Solo durante i titoli di coda il montaggio sonoro - di quello che risulta essere un vociare confuso di vari discorsi posti uno sull’altro - fa sì che il protagonista riveli parte del suo passato ossia il suo lavoro come tornitore di mezzi di aviazione, che ancora osserva sognante. Così lo sguardo affezionato e malinconico di questo personaggio è una sorta di guida umile e servile a ciò che il documentario di Gemmi e Marmiroli cerca di far risaltare: il nuovo tessuto sociale che si è formato, quel “contesto di Reggio” che il protagonista vede come casa. Tutto questo nel quadro di una situazione di attesa di un “piano di riqualificazione” che “prevede oggi il coinvolgimento delle strutture abbandonate e di tutta l’area circostante”.
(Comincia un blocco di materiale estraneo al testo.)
Lemma finish_ok t last d f h i : started d f h i → format (playback_recovery h) = Some f → channels h = format_channels f →
  spaced_from last (t + RECOVERY_INTERVAL) → let '(h', d') := finish_playback_start t true h d in
  d' = d ∧ opened t last d h' i ∧ waiting t h' ∧ audio_decoder h' = audio_decoder h
  ∧ pending_output (playback_recovery h') = pending_output (playback_recovery h)
  ∧ sample_rate h' = sample_rate h ∧ channels h' = channels h.
Proof.
  intros [? ? ? ? ?] Hf Hc Hl. cbn. assert (∀ P Q : Prop, Q → (Q → P) → P ∧ Q) as Hand by tauto.
  split; [done|]. apply Hand; [|intros (Hw & _)].
  - split_and!; try done. split; [done|]. eexists. split; [done|lia].
  - split; cbn; auto; [by exists f|]. eexists. split_and!; [done|lia|done].
Qed.
Lemma finish_err t last d h : is_Some (format (playback_recovery h)) → spaced_from last (t + RECOVERY_INTERVAL) →
  let '(h', d') := finish_playback_start t false h d in
  closed t last h' ∧ onward d d' ∧ is_Some (format (playback_recovery h')).
Proof.
  intros Hf Hl. unfold finish_playback_start, clear_playback_stream.
  set (h1 := h <| playback_recovery ::= _ |>). pose proof (report_read_only (playback_recovery h1) d) as [Hd _ _].
  split_and!; [|done|done]. split_and!; try done. right. split_and!; [done|exists (t + RECOVERY_INTERVAL)|exists (t + RECOVERY_INTERVAL)];
    (split_and!; [done|lia|done]).
Qed.

(** ** A pass of the recovery *)
(** No stream, and nothing that was not noticed at [t]. *)
Definition silent (t0 t : Z) (last : option Z) (h : AudioHandler) : Prop :=
  audio_stream h = None ∧ pending_output (playback_recovery h) = None ∧ awaiting_callback (playback_recovery h) = false
  ∧ errors (playback_recovery h) = None
  ∧ (format (playback_recovery h) = None ∧ retry_at (playback_recovery h) = None
     ∨ is_Some (format (playback_recovery h)) ∧ held_back t0 last h
       ∧ ∃ due, retry_at (playback_recovery h) = Some due ∧ due ≤ Z.max (t0 + RECOVERY_INTERVAL) t ∧ spaced_from last due).
(** The sound of [h] goes on in [h'], for the same format and with the same decoder. *)
Definition goes_on (d : device) (h : AudioHandler) (d' : device) (h' : AudioHandler) : Prop :=
  quiet d (audio_stream h) → is_ready d (audio_stream h) = true →
  is_ready d' (audio_stream h') = true ∧ audio_decoder h' = audio_decoder h
  ∧ (sample_rate h').1 = (sample_rate h).1 ∧ channels h' = channels h.

Lemma cleared_silent t0 last t d h : is_Some (format (playback_recovery h)) → held_back t0 last h →
  let '(h', _) := clear_playback_stream h d in
  silent t0 t last (h' <| playback_recovery ::= λ r, r <| retry_at :=
    Some (match restart_not_before r with Some due => Z.max due t | None => t end) |> |>).
Proof.
  intros Hf (b & Hb & Hbt & Hl). cbn. split_and!; [done..|]. right. split_and!; [done|by exists b|].
  rewrite Hb. exists (Z.max b t). split_and!; [done|lia|]. destruct last; cbn in *; [lia|done].
Qed.
Lemma notice_failure_spec t0 last t d h : sound t0 last d h →
  let '(h', d') := notice_failure t h d in
  onward d d' ∧ goes_on d h d' h' ∧ (is_Some (format (playback_recovery h)) → is_Some (format (playback_recovery h')))
  ∧ (sounding t0 last d' h' ∧ alive t d' h' ∨ silent t0 t last h').
Proof.
  unfold notice_failure. intros [(Hs & Hp & Haw & He & Hf)|Hso].
  - unfold resolve_pending_playback. rewrite Hp. unfold playback_failed, report_pending, playback_start_timed_out.
    rewrite He, Haw. cbn. split_and!; [done| |done|right].
    + unfold goes_on. rewrite Hs. done.
    + split_and!; try done. destruct Hf as [?|(? & ? & due & ? & ? & ?)]; [by left|right].
      split_and!; [done|done|]. exists due. split_and!; [done|lia|done].
  - pose proof (resolve_spec t0 last t d h Hso) as Hr. destruct (resolve_pending_playback t h d) as [[h1 d1] [failed|]].
    + destruct Hr as (Hd1 & Hdec & Hr). destruct failed.
      * destruct Hr as (Hf & Hb & Hbad). pose proof (cleared_silent t0 last t d1 h1 Hf Hb) as Hc.
        cbn in Hc |- *. split_and!; [|by intros Hq Hrd; destruct Hbad|done|by right].
        etrans; [apply Hd1|apply (report_read_only (playback_recovery h1) d1)].
      * destruct Hr as (Hso1 & Ha & Hrate & Hch & Hrd). split_and!; [apply Hd1| | |by left].
        -- intros Hq Hrd'. by split_and!; [apply Hrd|..].
        -- intros _. destruct Hso1 as ([i Hi] & _ & _). destruct (opened_format _ _ _ _ _ Hi) as (f & -> & _). by eexists.
    + destruct Hr as (_ & _ & -> & -> & Hp). pose proof Hso as ((i & Hi) & Hdec & _).
      pose proof (playback_failed_spec t0 last t d h i Hi) as Hf. destruct (playback_failed t h d) as [[h1 d1] failed].
      destruct Hf as (Hd1 & Hh1 & Hf). pose proof (stops_waiting_same _ _ Hh1) as (_ & _ & Hf1 & Hb1 & _).
      destruct (opened_format _ _ _ _ _ Hi) as (f & Hff & _). destruct failed.
      * assert (is_Some (format (playback_recovery h1))) as Hsf by (rewrite Hf1, Hff; by eexists).
        pose proof (cleared_silent t0 last t d1 h1 Hsf (held_back_same _ _ _ _ Hb1 (opened_held _ _ _ _ _ Hi))) as Hc.
        cbn in Hc |- *. split_and!; [|by unfold goes_on; rewrite (opened_stream _ _ _ _ _ Hi); intros Hq Hrd; destruct Hf|done|by right].
        etrans; [apply Hd1|apply (report_read_only (playback_recovery h1) d1)].
      * destruct Hf as [-> Ha]. split_and!; [apply Hd1| |done|left].
        -- intros Hq Hrd. split_and!; [by rewrite (read_ready _ _ Hd1)|done..].
        -- split; [|done]. destruct (sound_later t0 t0 last d d1 h) as [(Hn & _)|?]; [done|apply Hd1|by right| |done].
           by rewrite (opened_stream _ _ _ _ _ Hi) in Hn.
Qed.

Lemma notice_callback_spec t0 last t d h : sounding t0 last d h → alive t d h →
  let h' := notice_callback d h in
  sounding t0 last d h' ∧ alive t d h' ∧ goes_on d h d h'
  ∧ format (playback_recovery h') = format (playback_recovery h).
Proof.
  intros Hso Ha. cbv zeta. unfold notice_callback. destruct (_ && _) eqn:Hb; [|by split_and!].
  apply andb_true_iff in Hb as [_ Hr]. destruct Hso as ((i & [? Hst ? ? ? ? ? ?]) & Hdec & Hc).
  assert (is_ready d (Some i) = true) as Hr' by by rewrite <- Hst.
  split_and!; [split_and!; [|done|]|split; [apply Ha|left; cbn; congruence]|done|done].
  - exists i. split; try done. by left.
  - cbn. intros c Hp. destruct (Hc c Hp) as [j Hj]. exists j. by apply (candidate_later t0 t0 last d d h).
Qed.
Lemma notice_callback_silent d h : awaiting_callback (playback_recovery h) = false → notice_callback d h = h.
Proof. unfold notice_callback. by intros ->. Qed.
Un documentario, a suo modo coinvolgente, che non ha bisogno di parole per esprimere il suo messaggio. È proprio grazie all’assenza di quell’eccessivo e inutile cicalio (che popola le nostre vite) che Ogni opera di confessione permette allo spettatore d’immergersi in quella sequenza, per lo più statica, di immagini “solo et pensoso”, come lo è l’anziano protagonista osservatore dal suo balcone.